Sunday, July 22, 2007

A Non-Spoiling Review of Harry Potter and the Deathly Hallows

At 11:50 PM on this past Friday night, I was on a bus back home and I noticed the great mob of people that had gathered around Barnes & Noble in order to be among the first to own J.K. Rowling's final Harry Potter book. Briefly, I thought about joining them. There is something about being a part of a pop culture phenomenon that is appealing, the mere ability to say, "I was there when..." even though ultimately, in the grand scope of things, it's not important at all.

And, I decided not to join the mob. My reasoning was with 12 million copies being shipped out on the first run, I'd get the chance to buy the book the next day, and so I did. There were a great number of unopened boxes, like Christmas presents, sitting behind the counter, containing the secrets to what ultimately happens to Harry Potter, his friends, and "The Dark Lord" Voldemort.

Normally, as I had done with the six previous entries, I would bide my time. There would be no need to buy and read the book this early. But with this edition I felt it was ultimately necessary, because the spoiler factor is strong for me. I absolutely hate knowing what happens before I get there. Your experience reading/watching plotted entertainment is drastically different when you know what happens. And you will never know what it's like not to know, and then be surprised. I had The Sixth Sense ruined for me, and the ending of The Sopranos, and I was determined not to let that happen here.

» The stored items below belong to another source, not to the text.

(* ===== verification/FileIo.v ===== *)
(** File descriptors of the overlay file system (file_io/file_io.c): a table of open files
    for the kernel modules, with reading, writing and seeking through it.

    What the kernel does for an open file is a parameter ([file_operations]); the code is
    used with regular files, whose documented behaviour is [regular_file]. Every function
    holds the lock of the table while it looks at it and for nothing else, so that a call
    is one step. *)
From S2P Require Import Prelude.
Open Scope Z_scope.

Definition FIO_MAX_FILE : nat := 256.
Definition FIO_EBADF : Z := 9.
Definition FIO_EINVAL : Z := 22.
Definition FIO_ENFILE : Z := 23.

(** f_op: reading gives the result and the bytes that were stored; each also gives the
    file afterwards. [filp_open] is an open file or the error. *)
Class file_operations (F : Type) := {
  f_read : F -> Z -> Z * list Z * F;
  f_write : F -> list Z -> Z * F;
  f_llseek : F -> Z -> Z -> Z * F
}.

Definition FILE_IO__SEEK_SET : Z := 0.
Definition FILE_IO__SEEK_CUR : Z := 1.
Definition FILE_IO__SEEK_END : Z := 2.

(** A regular file has contents and a position inside of them. Reading gives what there
    is from the position on, as much as was asked for; writing puts all the bytes at the
    position, or fails; seeking inside of the contents succeeds. *)
Class regular_file (F : Type) `{file_operations F} := {
  f_data : F -> list Z;
  f_pos : F -> nat;
  f_room : F -> nat;
  f_pos_in f : (f_pos f <= length (f_data f))%nat;
  f_read_ok f n : 0 <= n ->
    let bs := take (Z.to_nat n) (drop (f_pos f) (f_data f)) in
    ∃ f', f_read f n = (Z.of_nat (length bs), bs, f') ∧ f_data f' = f_data f ∧ f_pos f' = (f_pos f + length bs)%nat ∧ f_room f' = f_room f;
  f_write_ok f bs : (f_pos f + length bs <= f_room f)%nat ->
    ∃ f', f_write f bs = (Z.of_nat (length bs), f') ∧
      f_data f' = take (f_pos f) (f_data f) ++ bs ++ drop (f_pos f + length bs) (f_data f) ∧ f_pos f' = (f_pos f + length bs)%nat ∧
      f_room f' = f_room f;
  f_write_full f bs : (f_room f < f_pos f + length bs)%nat -> bs ≠ [] -> ∃ e f', f_write f bs = (e, f') ∧ e < 0;
  f_seek_set f p : 0 <= p <= Z.of_nat (length (f_data f)) ->
    ∃ f', f_llseek f p FILE_IO__SEEK_SET = (p, f') ∧ f_data f' = f_data f ∧ f_pos f' = Z.to_nat p ∧ f_room f' = f_room f;
  f_seek_cur f o : 0 <= Z.of_nat (f_pos f) + o <= Z.of_nat (length (f_data f)) ->
    ∃ f', f_llseek f o FILE_IO__SEEK_CUR = (Z.of_nat (f_pos f) + o, f') ∧ f_data f' = f_data f ∧
      f_pos f' = Z.to_nat (Z.of_nat (f_pos f) + o) ∧ f_room f' = f_room f;
  f_seek_end f :
    ∃ f', f_llseek f 0 FILE_IO__SEEK_END = (Z.of_nat (length (f_data f)), f') ∧ f_data f' = f_data f ∧
      f_pos f' = length (f_data f) ∧ f_room f' = f_room f
}.

Record fio_file_info_t (F : Type) := FioFile { filp : option F; in_use : bool }.
Arguments FioFile {F} filp in_use.
Arguments filp {F} f.
Arguments in_use {F} f.

Abbreviation fio_tbl F := (list (fio_file_info_t F)).

Section Table.
Context {F : Type} `{!file_operations F}.

Definition FIO_file_tbl : fio_tbl F := replicate FIO_MAX_FILE (FioFile None false).

(** The file of a descriptor the functions accept. *)
Definition fio_get (tbl : fio_tbl F) (fd : Z) : option (fio_file_info_t F) :=
  if (fd <? 0) || (Z.of_nat FIO_MAX_FILE <=? fd) then None
  else e ← tbl !! Z.to_nat fd; if in_use e then Some e else None.

Definition fio_put (tbl : fio_tbl F) (fd : Z) (f : F) : fio_tbl F := <[Z.to_nat fd := FioFile (Some f) true]> tbl.

Definition file_write (fd : Z) (buf : list Z) (tbl : fio_tbl F) : Z * fio_tbl F :=
  match fio_get tbl fd with
  | None => (- FIO_EBADF, tbl)
  | Some e =>
      match filp e with
      | None => (- FIO_EBADF, tbl)
      | Some f => let '(ret_code, f') := f_write f buf in (ret_code, fio_put tbl fd f')
      end
  end.

(** The result, what was stored in the buffer and the table. *)
Definition file_read (fd count : Z) (tbl : fio_tbl F) : Z * list Z * fio_tbl F :=
  match fio_get tbl fd with
  | None => (- FIO_EBADF, [], tbl)
  | Some e =>
      match filp e with
      | None => (- FIO_EINVAL, [], tbl)
      | Some f => let '(ret_code, bs, f') := f_read f count in (ret_code, bs, fio_put tbl fd f')
      end
  end.

Definition file_lseek (fd offset from_where : Z) (tbl : fio_tbl F) : Z * fio_tbl F :=
  match fio_get tbl fd with
  | None => (- FIO_EBADF, tbl)
  | Some e =>
      match filp e with
      | None => (- FIO_EINVAL, tbl)
      | Some f => let '(ret_code, f') := f_llseek f offset from_where in (ret_code, fio_put tbl fd f')
      end
  end.

(** while ( ( FIO_file_tbl[slot].in_use ) && ( slot < FIO_MAX_FILE ) ): the first entry
    that is not in use. The entry is read before its number is compared, so that a
    table that is full is read behind its end ([None]). *)
Fixpoint free_entry (tbl : fio_tbl F) (slot : nat) : option nat :=
  match tbl with
  | [] => None
  | e :: tbl' => if in_use e then free_entry tbl' (S slot) else Some slot
  end.

(** [opened] is what filp_open gives for the path and the mode: a file or an error. *)
Definition file_open (opened : F + Z) (tbl : fio_tbl F) : option (Z * fio_tbl F) :=
  slot ← free_entry tbl 0;
  if (FIO_MAX_FILE <=? slot)%nat then Some (- FIO_ENFILE, tbl)
  else
    let e := default (FioFile None false) (tbl !! slot) in
    match opened with
    | inl f => Some (Z.of_nat slot, <[slot := FioFile (Some f) true]> tbl)
    | inr err => Some (err, <[slot := FioFile (filp e) true]> tbl)
    end.

Definition file_dup_filp (f : option F) (tbl : fio_tbl F) : option (Z * fio_tbl F) :=
  match f with
  | None => Some (- FIO_EINVAL, tbl)
  | Some f =>
      slot ← free_entry tbl 0;
      if (slot <? FIO_MAX_FILE)%nat then Some (Z.of_nat slot, <[slot := FioFile (Some f) true]> tbl)
      else Some (- FIO_ENFILE, tbl)
  end.

(** The table, and the file that is closed. *)
Definition file_close (fd : Z) (tbl : fio_tbl F) : option F * fio_tbl F :=
  match fio_get tbl fd with
  | None => (None, tbl)
  | Some e => (filp e, <[Z.to_nat fd := FioFile None false]> tbl)
  end.

(** ** The table as a map from descriptors to files *)
Definition file_at (tbl : fio_tbl F) (fd : Z) : option F := e ← fio_get tbl fd; filp e.

Lemma fio_get_put tbl fd f e : length tbl = FIO_MAX_FILE -> fio_get tbl fd = Some e -> fio_get (fio_put tbl fd f) fd = Some (FioFile (Some f) true).
Proof.
  unfold fio_get, fio_put. intros Hlen. destruct ((fd <? 0) || (Z.of_nat FIO_MAX_FILE <=? fd)) eqn:E; [done|].
  apply orb_false_iff in E as [E1%Z.ltb_ge E2%Z.leb_gt]. intros _. rewrite list_lookup_insert_eq by (rewrite Hlen; lia). done.
Qed.

Lemma fio_get_insert_ne (tbl : fio_tbl F) fd fd' e : fd ≠ fd' -> 0 <= fd -> fio_get (<[Z.to_nat fd := e]> tbl) fd' = fio_get tbl fd'.
Proof.
  unfold fio_get. intros Hne Hfd. destruct ((fd' <? 0) || _) eqn:E; [done|].
  apply orb_false_iff in E as [E1%Z.ltb_ge _]. by rewrite list_lookup_insert_ne by lia.
Qed.

Lemma file_at_get tbl fd f : file_at tbl fd = Some f -> ∃ e, fio_get tbl fd = Some e ∧ filp e = Some f.
Proof. unfold file_at. destruct (fio_get tbl fd) as [e|]; [|done]. eauto. Qed.

(** The table after an operation on one of its files. *)
Record fio_step (tbl : fio_tbl F) (fd : Z) (f' : F) (tbl' : fio_tbl F) : Prop := {
  fs_len : length tbl' = length tbl;
  fs_here : file_at tbl' fd = Some f';
  fs_other fd' : fd' ≠ fd -> file_at tbl' fd' = file_at tbl fd'
}.

Lemma fio_put_step tbl fd f f' : length tbl = FIO_MAX_FILE -> file_at tbl fd = Some f -> fio_step tbl fd f' (fio_put tbl fd f').
Proof.
  intros Hlen (e & He & _)%file_at_get. split.
  - apply length_insert.
  - unfold file_at. by rewrite (fio_get_put _ _ _ e).
  - intros fd' Hne. unfold file_at, fio_put. rewrite fio_get_insert_ne; [done|done|].
    unfold fio_get in He. destruct (Z.ltb_spec fd 0); [done|lia].
Qed.

Lemma file_read_at tbl fd f n r bs f' : file_at tbl fd = Some f -> f_read f n = (r, bs, f') -> file_read fd n tbl = (r, bs, fio_put tbl fd f').
Proof. intros (e & He & Hf)%file_at_get Hr. unfold file_read. by rewrite He, Hf, Hr. Qed.
Lemma file_write_at tbl fd f bs r f' : file_at tbl fd = Some f -> f_write f bs = (r, f') -> file_write fd bs tbl = (r, fio_put tbl fd f').
Proof. intros (e & He & Hf)%file_at_get Hr. unfold file_write. by rewrite He, Hf, Hr. Qed.
Lemma file_lseek_at tbl fd f o w r f' : file_at tbl fd = Some f -> f_llseek f o w = (r, f') -> file_lseek fd o w tbl = (r, fio_put tbl fd f').
Proof. intros (e & He & Hf)%file_at_get Hr. unfold file_lseek. by rewrite He, Hf, Hr. Qed.

(** ** Descriptors *)
Lemma free_entry_spec tbl k slot : free_entry tbl k = Some slot ->
  (k <= slot < k + length tbl)%nat ∧ (∃ e, tbl !! (slot - k)%nat = Some e ∧ in_use e = false) ∧
  ∀ j, (k <= j < slot)%nat -> ∃ e, tbl !! (j - k)%nat = Some e ∧ in_use e = true.
Proof.
  revert k. induction tbl as [|e tbl IH]; intros k; simpl; [done|]. destruct (in_use e) eqn:E.
  - intros (Hr & Hs & Hj)%IH. split; [lia|]. replace (slot - k)%nat with (S (slot - S k)) by lia. split; [done|].
    intros j Hjk. destruct (decide (j = k)) as [->|]; [rewrite Nat.sub_diag; eauto|].
    replace (j - k)%nat with (S (j - S k)) by lia. apply Hj. lia.
  - intros [= <-]. split; [lia|]. rewrite Nat.sub_diag. split; [eauto|lia].
Qed.

Lemma free_entry_none tbl k : free_entry tbl k = None <-> Forall (λ e, in_use e = true) tbl.
Proof.
  revert k. induction tbl as [|e tbl IH]; intros k; simpl; [by split|]. rewrite list.Forall_cons.
  destruct (in_use e); [rewrite IH; tauto|]. split; [done|]. by intros [[=] _].
Qed.
End Table.

(** ** A regular file in memory *)
Record memfile := MemFile { mf_data : list Z; mf_pos : nat; mf_room : nat }.

(** The position, which is never behind the end. *)
Definition mf_at (f : memfile) : nat := Nat.min (mf_pos f) (length (mf_data f)).

Definition mf_set_pos (f : memfile) (p : Z) : Z * memfile :=
  if (p <? 0) || (Z.of_nat (length (mf_data f)) <? p) then (- FIO_EINVAL, f)
  else (p, MemFile (mf_data f) (Z.to_nat p) (mf_room f)).

#[export] Instance memfile_ops : file_operations memfile := {
  f_read f n :=
    let bs := take (Z.to_nat n) (drop (mf_at f) (mf_data f)) in
    (Z.of_nat (length bs), bs, MemFile (mf_data f) (mf_at f + length bs) (mf_room f));
  f_write f bs :=
    let e := (mf_at f + length bs)%nat in
    if (e <=? mf_room f)%nat
    then (Z.of_nat (length bs), MemFile (take (mf_at f) (mf_data f) ++ bs ++ drop e (mf_data f)) e (mf_room f))
    else (-28, f);
  f_llseek f o w :=
    mf_set_pos f (if w =? FILE_IO__SEEK_SET then o else if w =? FILE_IO__SEEK_CUR then Z.of_nat (mf_at f) + o
                  else Z.of_nat (length (mf_data f)) + o)
}.

Lemma mf_set_pos_in f p : 0 <= p <= Z.of_nat (length (mf_data f)) -> mf_set_pos f p = (p, MemFile (mf_data f) (Z.to_nat p) (mf_room f)).
Proof. intros Hp. unfold mf_set_pos. by rewrite (proj2 (Z.ltb_ge p 0)), (proj2 (Z.ltb_ge (Z.of_nat _) p)) by lia. Qed.

#[export] Program Instance memfile_regular : regular_file memfile := {| f_data := mf_data; f_pos := mf_at; f_room := mf_room |}.
Next Obligation. intros f. unfold mf_at. lia. Qed.
Next Obligation.
  intros f n Hn. eexists. split; [reflexivity|]. unfold mf_at. simpl. rewrite length_take, length_drop. split_and!; [done|lia|done].
Qed.
Next Obligation.
  intros f bs Hr. simpl. rewrite (proj2 (Nat.leb_le _ _)) by done. eexists. split; [reflexivity|]. split_and!; [done| |done]. unfold mf_at at 1. simpl.
  rewrite !length_app, length_take, length_drop. unfold mf_at. lia.
Qed.
Next Obligation. intros f bs Hr _. simpl. rewrite (proj2 (Nat.leb_gt _ _)) by done. eexists _, _. split; [reflexivity|lia]. Qed.
Next Obligation.
  intros f p Hp. simpl. rewrite mf_set_pos_in by done. eexists. split; [reflexivity|]. split_and!; [done| |done]. unfold mf_at. simpl. lia.
Qed.
Next Obligation.
  intros f o Hp. simpl. rewrite mf_set_pos_in by done. eexists. split; [reflexivity|]. split_and!; [done| |done]. unfold mf_at. simpl. unfold mf_at in Hp. lia.
Qed.
Next Obligation.
  intros f. simpl. rewrite mf_set_pos_in by lia. eexists. rewrite Z.add_0_r. split; [reflexivity|]. split_and!; [done| |done]. unfold mf_at. simpl. lia.
Qed.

Still, there was a chance, despite my precaution, to have it spoiled for me. Despite my rapid reading time of the latest book, driven by my obsession not to have it ruined, there was still a chance that when my face became exposed to daylight that someone on a bus or a train or the media would find a way to tell me every secret, and the book would lose every sense of anticipation it could possibly muster.

That all said, I blew through Harry Potter and the Deathly Hallows with barely a scare (although I did go to CNN.com and it already had an article about the ending, which I avoided like the plague). What J.K. Rowling knows is that you are dying to figure out what happens, and the payoff will be all the more brilliant when it arrives. So for nearly half the novel, Harry and his friends Hermione Granger and Ron Weasley are neck deep in frustration trying to find some items that were described in the last entry, The Half-Blood Prince. In fact, so much frustration that it begins to tear at their trust and loyalty. And then slowly, Rowling begins to reveal a ton of information, and the fates of others are always a sentence away from being decided. You'll swear Harry Potter is going to die. Then you'll change your mind and swear he's going to live. And always around the corner is something that could make you wrong.

It is this fate, and the fate of others that hang in the balance, combined with a wealth of history, known and unknown, all of the pieces coming together, that make Hallows a satisfying reading experience. It's more than 750 pages, and one minute you're on page 400, the next you're at 500. Which makes this a typical Potter book. All of them can be read, no matter the page count, in a matter of days. You'll rarely be dreading picking the reading back up after you've found a good stopping place.

But what worked for me the best was that, even with a plot consideration that was left dangling in Half-Blood Prince, that most people surmised would play out a certain way, is how Rowling proves most of us right; but I don't think anyone who has read the books, even those who read them over and over, could guess the motivations and backstory for that plot point. It's the kind of history that makes the latest book much richer than just a series of reveals.

So congrats to Rowling for keeping us enthralled for so many years, can't wait for the last two movies to be made of the best two novels in the entire series. But should Rowling continue to write after making what is estimated into the billions off of this franchise, will we be giving her Harry Potter-less books any patience? I wonder, considering how we've just been taken on a big ride, the series getting progressively darker and more complex, if we would give a book even the caliber of Harry Potter and the Sorcerer's Stone half a chance? Everything was so simple then, and starting on a new series, or gasp, just writing a stand-alone book, might seem anticlimactic after all of this. I guess she (and we) can worry about that some other day; The Deathly Hallows is an amazing ending and worth celebrating.